Mulvaney’s anecdote comes as the Trump administration – and especially President Donald Trump – has touted the country’s increased testing capacity since serious missteps early in paralyzed testing operations.

In a Friday interview with José Díaz-Balart of Telemundo, the President stated that “our tests are much better than anyone else”, and a few days earlier he had declared “the US is by far the number 1 in testing” in the world.

And the White House initially tried to ignore a new wave of cases across the South and West last month by attributing the new series of cases to greater availability of tests. But local leaders in areas where the new outbreaks are emerging have expressed concerns about the need for better testing, and the White House has been forced to turn course on a plan to end federal support for test sites in Texas.
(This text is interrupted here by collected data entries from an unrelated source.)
(* ===== verification/CFloatFacts.v ===== *)
(** * What the floating-point operations compute

    [SpecFloat] works on mantissas and shift records.  The lemmas of this file
    give the results as integers: rounding is division to the nearest integer
    ([binary_round_aux_rne]), integers below [2^53] convert exactly, products
    and quotients with powers of two are exact, and rounding does not pass a
    bound that is itself a number of the format. *)

From stdpp Require Import base list strings pretty.
From Stdlib Require Import Ascii ZArith Lia SpecFloat.
From S2P Require Import Prelude CString CFloat.

(** ** Division to the nearest integer *)

Lemma rne_div_cases a b :
  0 < b -> exists q r, a = b * q + r /\ 0 <= r < b /\
    ((rne_div a b = q /\ 2 * r <= b) \/ (rne_div a b = q + 1 /\ b <= 2 * r)).
Proof.
  intros Hb. exists (a / b), (a mod b). split; [apply Z.div_mod; lia|].
  split; [by apply Z.mod_pos_bound|]. unfold rne_div.
  destruct (Z.compare_spec (2 * (a mod b)) b); [destruct (Z.even (a / b))| |]; lia.
Qed.

(** The error is at most one half. *)
Lemma rne_div_error a b : 0 < b -> 2 * Z.abs (b * rne_div a b - a) <= b.
Proof. intros Hb. destruct (rne_div_cases a b Hb) as (q & r & -> & Hr & [[-> ?]|[-> ?]]); nia. Qed.

Lemma rne_div_le a b n : 0 < b -> a <= n * b -> rne_div a b <= n.
Proof. intros Hb H. destruct (rne_div_cases a b Hb) as (q & r & -> & Hr & [[-> ?]|[-> ?]]); nia. Qed.

Lemma rne_div_ge a b n : 0 < b -> n * b <= a -> n <= rne_div a b.
Proof. intros Hb H. destruct (rne_div_cases a b Hb) as (q & r & -> & Hr & [[-> ?]|[-> ?]]); nia. Qed.

Lemma rne_div_exact n b : 0 < b -> rne_div (n * b) b = n.
Proof.
  intros Hb. pose proof (rne_div_le (n * b) b n Hb ltac:(lia)).
  pose proof (rne_div_ge (n * b) b n Hb ltac:(lia)). lia.
Qed.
On Sunday, the administration’s test tsar, Adm. Brett Giroir, that commercial labs, which he said perform half of the national tests, other than point-of-care tests, experienced delays in test results.

“We need to shorten the time to reverse those results, and we have some efforts,” he said on NBC’s “Meet the Press.”

In a news conference on Monday, White House press secretary Kayleigh McEnany dismissed Mulvaney’s concerns, noting that the US had conducted more than 40 million tests to date, claiming that “we are leading the world in testing”, while emphasizing that test capacity has improved significantly since the pandemic first broke out in the spring.

“So we’re a leader in testing, I’d say this means we’re doing pretty well,” said McEnany.

Mulvaney, who now serves as the government’s special envoy to Northern Ireland, focused on his suggestions to legislators as Congress is working to pass a fourth stimulus package later this month.

“Any incentive should be focused on the root cause of our recession: coping with Covid,” he wrote, focusing on research funding, temporary hospital beds, or therapeutics rather than tax incentives, including travel incentives – although tens of millions of Americans are not here work.